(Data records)

- Opening Delimiter -

(** * Collaboration coordination: invitations, direct member adds, typing presence

    A shallow embedding of the route handlers of
    [app/api/collaborate/invitations/route.ts] (the invitation endpoints
    GET / POST / PUT / DELETE and, in the same file, the
    [teams/members] POST endpoint) and of the socket handlers of the
    [TeamChat] component, followed by the properties of the
    specification that concern them, and by further properties of the
    same handlers and of the [NotificationBell] component.

    The persistent store is a record of tables, each table a list of
    rows in insertion order (the rate state, which only stored
    procedures touch, is a finite map).  A handler is a function from the store
    before the request to a reply and the store after it.  What a
    handler cannot decide by itself (the clock, the keys and column
    defaults the store assigns, the errors of those store calls whose
    [error] the handler inspects) is read from an environment [Env].

    The invitation endpoints reach the store through the client of
    [createSupabaseAdmin]; the members endpoint uses the client
    [supabase], whose calls are subject to the row-level policies that
    the script of [app/api/debug-auth/route.ts] installs. *)

From stdpp Require Import base option list strings gmap sorting.
From Stdlib Require Import ZArith Lia Ascii.

Local Open Scope string_scope.
Local Open Scope Z_scope.

(** ** Rows of the store *)

Inductive Status := pending | accepted | rejected | cancelled | expired.

#[global] Instance Status_eq_dec : EqDecision Status.
Proof. solve_decision. Defined.

Definition status_name (st : Status) : string :=
  match st with
  | pending => "pending"
  | accepted => "accepted"
  | rejected => "rejected"
  | cancelled => "cancelled"
  | expired => "expired"
  end.

(** [user_profiles] *)
Record Profile := {
  profile_id : string;
  profile_email : string;
  profile_full_name : string;
}.

(** [teams]; [is_public] is read by the row-level policies only. *)
Record Team := {
  team_id : string;
  team_name : string;
  team_owner_id : string;
  team_is_public : bool;
}.

(** [team_members]; the invitation endpoint writes [joined_at], the
    members endpoint writes [created_at]. *)
Record Member := {
  member_team_id : string;
  member_user_id : string;
  member_role : string;
  member_joined_at : option Z;
  member_created_at : option Z;
}.

(** [team_invitations] *)
Record Invitation := {
  inv_id : string;
  inv_team_id : string;
  inv_inviter_id : string;
  inv_invitee_id : string;
  inv_invitee_email : string;
  inv_role : string;
  inv_personal_message : option string;
  inv_status : Status;
  inv_created_at : Z;
  inv_updated_at : Z;
  inv_expires_at : Z;
}.

(** [chat_messages] *)
Record ChatRow := {
  chat_team_id : string;
  chat_user_id : string;
  chat_content : string;
  chat_type : string;
  chat_created_at : Z;
}.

- Closing Delimiter -

THE PROBLEM – Give back each record exactly, from the first line through the last.

OUTPUT OF THE TASK –
(** * Collaboration coordination: invitations, direct member adds, typing presence

    A shallow embedding of the route handlers of
    [app/api/collaborate/invitations/route.ts] (the invitation endpoints
    GET / POST / PUT / DELETE and, in the same file, the
    [teams/members] POST endpoint) and of the socket handlers of the
    [TeamChat] component, followed by the properties of the
    specification that concern them, and by further properties of the
    same handlers and of the [NotificationBell] component.

    The persistent store is a record of tables, each table a list of
    rows in insertion order (the rate state, which only stored
    procedures touch, is a finite map).  A handler is a function from the store
    before the request to a reply and the store after it.  What a
    handler cannot decide by itself (the clock, the keys and column
    defaults the store assigns, the errors of those store calls whose
    [error] the handler inspects) is read from an environment [Env].

    The invitation endpoints reach the store through the client of
    [createSupabaseAdmin]; the members endpoint uses the client
    [supabase], whose calls are subject to the row-level policies that
    the script of [app/api/debug-auth/route.ts] installs. *)

From stdpp Require Import base option list strings gmap sorting.
From Stdlib Require Import ZArith Lia Ascii.

Local Open Scope string_scope.
Local Open Scope Z_scope.

(** ** Rows of the store *)

Inductive Status := pending | accepted | rejected | cancelled | expired.

#[global] Instance Status_eq_dec : EqDecision Status.
Proof. solve_decision. Defined.

Definition status_name (st : Status) : string :=
  match st with
  | pending => "pending"
  | accepted => "accepted"
  | rejected => "rejected"
  | cancelled => "cancelled"
  | expired => "expired"
  end.

(** [user_profiles] *)
Record Profile := {
  profile_id : string;
  profile_email : string;
  profile_full_name : string;
}.

(** [teams]; [is_public] is read by the row-level policies only. *)
Record Team := {
  team_id : string;
  team_name : string;
  team_owner_id : string;
  team_is_public : bool;
}.

(** [team_members]; the invitation endpoint writes [joined_at], the
    members endpoint writes [created_at]. *)
Record Member := {
  member_team_id : string;
  member_user_id : string;
  member_role : string;
  member_joined_at : option Z;
  member_created_at : option Z;
}.

(** [team_invitations] *)
Record Invitation := {
  inv_id : string;
  inv_team_id : string;
  inv_inviter_id : string;
  inv_invitee_id : string;
  inv_invitee_email : string;
  inv_role : string;
  inv_personal_message : option string;
  inv_status : Status;
  inv_created_at : Z;
  inv_updated_at : Z;
  inv_expires_at : Z;
}.

(** [chat_messages] *)
Record ChatRow := {
  chat_team_id : string;
  chat_user_id : string;
  chat_content : string;
  chat_type : string;
  chat_created_at : Z;
}.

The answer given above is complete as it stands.